Return, exactly as written, every line from the first line of the data below through the line that contains "specialize (Hseen ty".

════════

Lemma fold_step now seen batch d d' : named batch -> up_to_date seen d ->
  rfold (fold_fingerprint now scope) d (build_fingerprints scope batch) = Ok d' -> up_to_date (seen ++ [batch]) d'.
Proof.
  intros Hnamed Hseen Hd.
  destruct (upserts_view (merge_stored scope) now _ d d' merged_view merged_local (build_ids batch Hnamed) Hd)
    as [Hin Hout]. intros ty name Hs.
  assert ((match seen ++ [batch] with [] => None | _ => rebuilt (concat (seen ++ [batch])) ty name end) =
    rebuilt (concat seen ++ batch) ty name) as ->.
  { rewrite concat_app. cbn [concat]. rewrite app_nil_r. by destruct seen. }
  specialize (Hseen ty name Hs). destruct Hs as [[-> ->]|[-> (w & -> & Hw)]].
  - rewrite (Hin (subject_fingerprint "application" (es_application scope) batch)) by (by left).
    destruct seen as [|b seen]; [by rewrite merged_new|]. by erewrite merged_subject.
  - assert (stored_fingerprint d "workflow" (PStr w) = rebuilt (concat seen) "workflow" (PStr w)) as Hd0 by (by destruct seen).
    assert (w <> "") as Hempty by (intros ->; by apply no_empty).
    rewrite rebuilt_workflow in Hd0 |- *. destruct (decide (w ∈ labels (fingerprint_payload batch) "workflows")) as [Hb|Hb].
    + rewrite (Hin (subject_fingerprint "workflow" (PStr w) (of_workflow w batch)))
        by (right; apply list_elem_of_fmap; by exists w).
      rewrite (bool_decide_eq_true_2 (w ∈ labels (fingerprint_payload (concat seen ++ batch)) "workflows"))
        by (apply elem_of_workflows_app; by right).
      case_bool_decide as Ha; [by erewrite merged_subject, of_workflow_app|].
      rewrite merged_new by done. by rewrite of_workflow_app, (of_workflow_nil w (concat seen)).
    + rewrite Hout by (apply not_built; [done|by apply workflow_subject|]; rewrite rebuilt_workflow, bool_decide_eq_false_2 by done; done).
      rewrite Hd0, of_workflow_app, (of_workflow_nil w batch), app_nil_r by done.
      rewrite (bool_decide_ext _ (w ∈ labels (fingerprint_payload (concat seen ++ batch)) "workflows")); [done|].
      rewrite elem_of_workflows_app. tauto.
Qed.

Lemma rebuild_step now events d d' : named events -> (forall ty name, is_subject ty name -> stored_fingerprint d ty name = None) ->
  rfold (upsert_fingerprint now scope) d (build_fingerprints scope events) = Ok d' ->
  forall ty name, is_subject ty name -> stored_fingerprint d' ty name = rebuilt events ty name.
Proof.
  intros Hnamed Hnone Hd ty name Hs.
  destruct (upserts_view (fun _ fp => fp) now _ d d' ltac:(done) ltac:(done) (build_ids events Hnamed) Hd) as [Hin Hout].
  destruct (rebuilt events ty name) as [q|] eqn:Hr.
  - destruct (built ty name events Hs) as (fp & Hfp & <- & <- & Hq); [by rewrite Hr|]. by rewrite (Hin fp Hfp), <-Hr, Hq.
  - rewrite Hout by (by apply not_built). by apply Hnone.
Qed.
End Payloads.
Lemma tracked_pending d0 C clock later tenant_id limit attempts d d' r :
  fold_pending clock later tenant_id limit attempts d = (d', r) -> tracked d0 C d ->
  exists C', tracked d0 C' d'.
Proof.
  unfold fold_pending. intros Hf Hd. pose proof (tracked_claim d0 C tenant_id limit attempts d Hd) as Hc.
  remember (claim_unfolded tenant_id limit attempts d) as pending. exists (pending :: C).
  assert (pending ∈ pending :: C) as HC by (by left).
  destruct pending as [|p pending]; [by injection Hf as <- _|].
  destruct (_fold_rows _ _ _ d) as [d1 [e|]] eqn:E; injection Hf as <- _.
  - apply tracked_attempt. eapply tracked_fold; [exact HC|reflexivity|exact E|exact Hc].
  - apply tracked_mark; [exact (fold_rows_counted _ _ _ _ _ E)|]. eapply tracked_fold; [exact HC|reflexivity|exact E|exact Hc].
Qed.

Lemma tracked_rows d0 C claim clock later tenant_id : claim ∈ C -> forall rows acc,
  (forall p, p ∈ rows -> p ∈ claim) -> tracked d0 C acc.1.1 ->
  tracked d0 C (foldl (sweep_row clock later tenant_id) acc rows).1.1.
Proof.
  intros HC rows. induction rows as [|p rows IH]; intros [[d n] m] Hin Hd; [done|]. cbn [foldl].
  apply IH; [intros q Hq; apply Hin; by right|]. unfold sweep_row.
  assert ([p] `sublist_of` claim) as Hp.
  { destruct (list_elem_of_split claim p) as (l1 & l2 & ->); [apply Hin; by left|].
    apply sublist_inserts_l, sublist_skip, sublist_nil_l. }
  destruct (_fold_rows _ _ _ d) as [d1 [e|]] eqn:E; cbn [fst].
  - apply tracked_attempt. eapply tracked_fold; [exact HC|exact Hp|exact E|exact Hd].
  - apply tracked_mark; [exact (fold_rows_counted _ _ _ _ _ E)|]. eapply tracked_fold; [exact HC|exact Hp|exact E|exact Hd].
Qed.

Lemma tracked_sweep d0 C whole clock later tenant_id limit d :
  tracked d0 C d -> exists C', tracked d0 C' (sweep_tenant whole clock later tenant_id limit d).1.1.
Proof.
  intros Hd. pose proof (tracked_claim d0 C tenant_id limit None d Hd) as Hc. unfold sweep_tenant.
  remember (claim_unfolded tenant_id limit None d) as pending. exists (pending :: C).
  assert (pending ∈ pending :: C) as HC by (by left).
  destruct pending as [|p pending]; [done|]. destruct (_fold_rows _ _ _ d) as [d1 [e|]] eqn:E.
  - apply (tracked_rows d0 _ (p :: pending)); [done|done|]. eapply tracked_fold; [exact HC|reflexivity|exact E|exact Hc].
  - cbn [fst]; apply tracked_mark; [exact (fold_rows_counted _ _ _ _ _ E)|]. eapply tracked_fold; [exact HC|reflexivity|exact E|exact Hc].
Qed.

════════

> ANSWER TO THE EXERCISE:
Lemma fold_step now seen batch d d' : named batch -> up_to_date seen d ->
  rfold (fold_fingerprint now scope) d (build_fingerprints scope batch) = Ok d' -> up_to_date (seen ++ [batch]) d'.
Proof.
  intros Hnamed Hseen Hd.
  destruct (upserts_view (merge_stored scope) now _ d d' merged_view merged_local (build_ids batch Hnamed) Hd)
    as [Hin Hout]. intros ty name Hs.
  assert ((match seen ++ [batch] with [] => None | _ => rebuilt (concat (seen ++ [batch])) ty name end) =
    rebuilt (concat seen ++ batch) ty name) as ->.
  { rewrite concat_app. cbn [concat]. rewrite app_nil_r. by destruct seen. }
  specialize (Hseen ty name Hs). destruct Hs as [[-> ->]|[-> (w & -> & Hw)]].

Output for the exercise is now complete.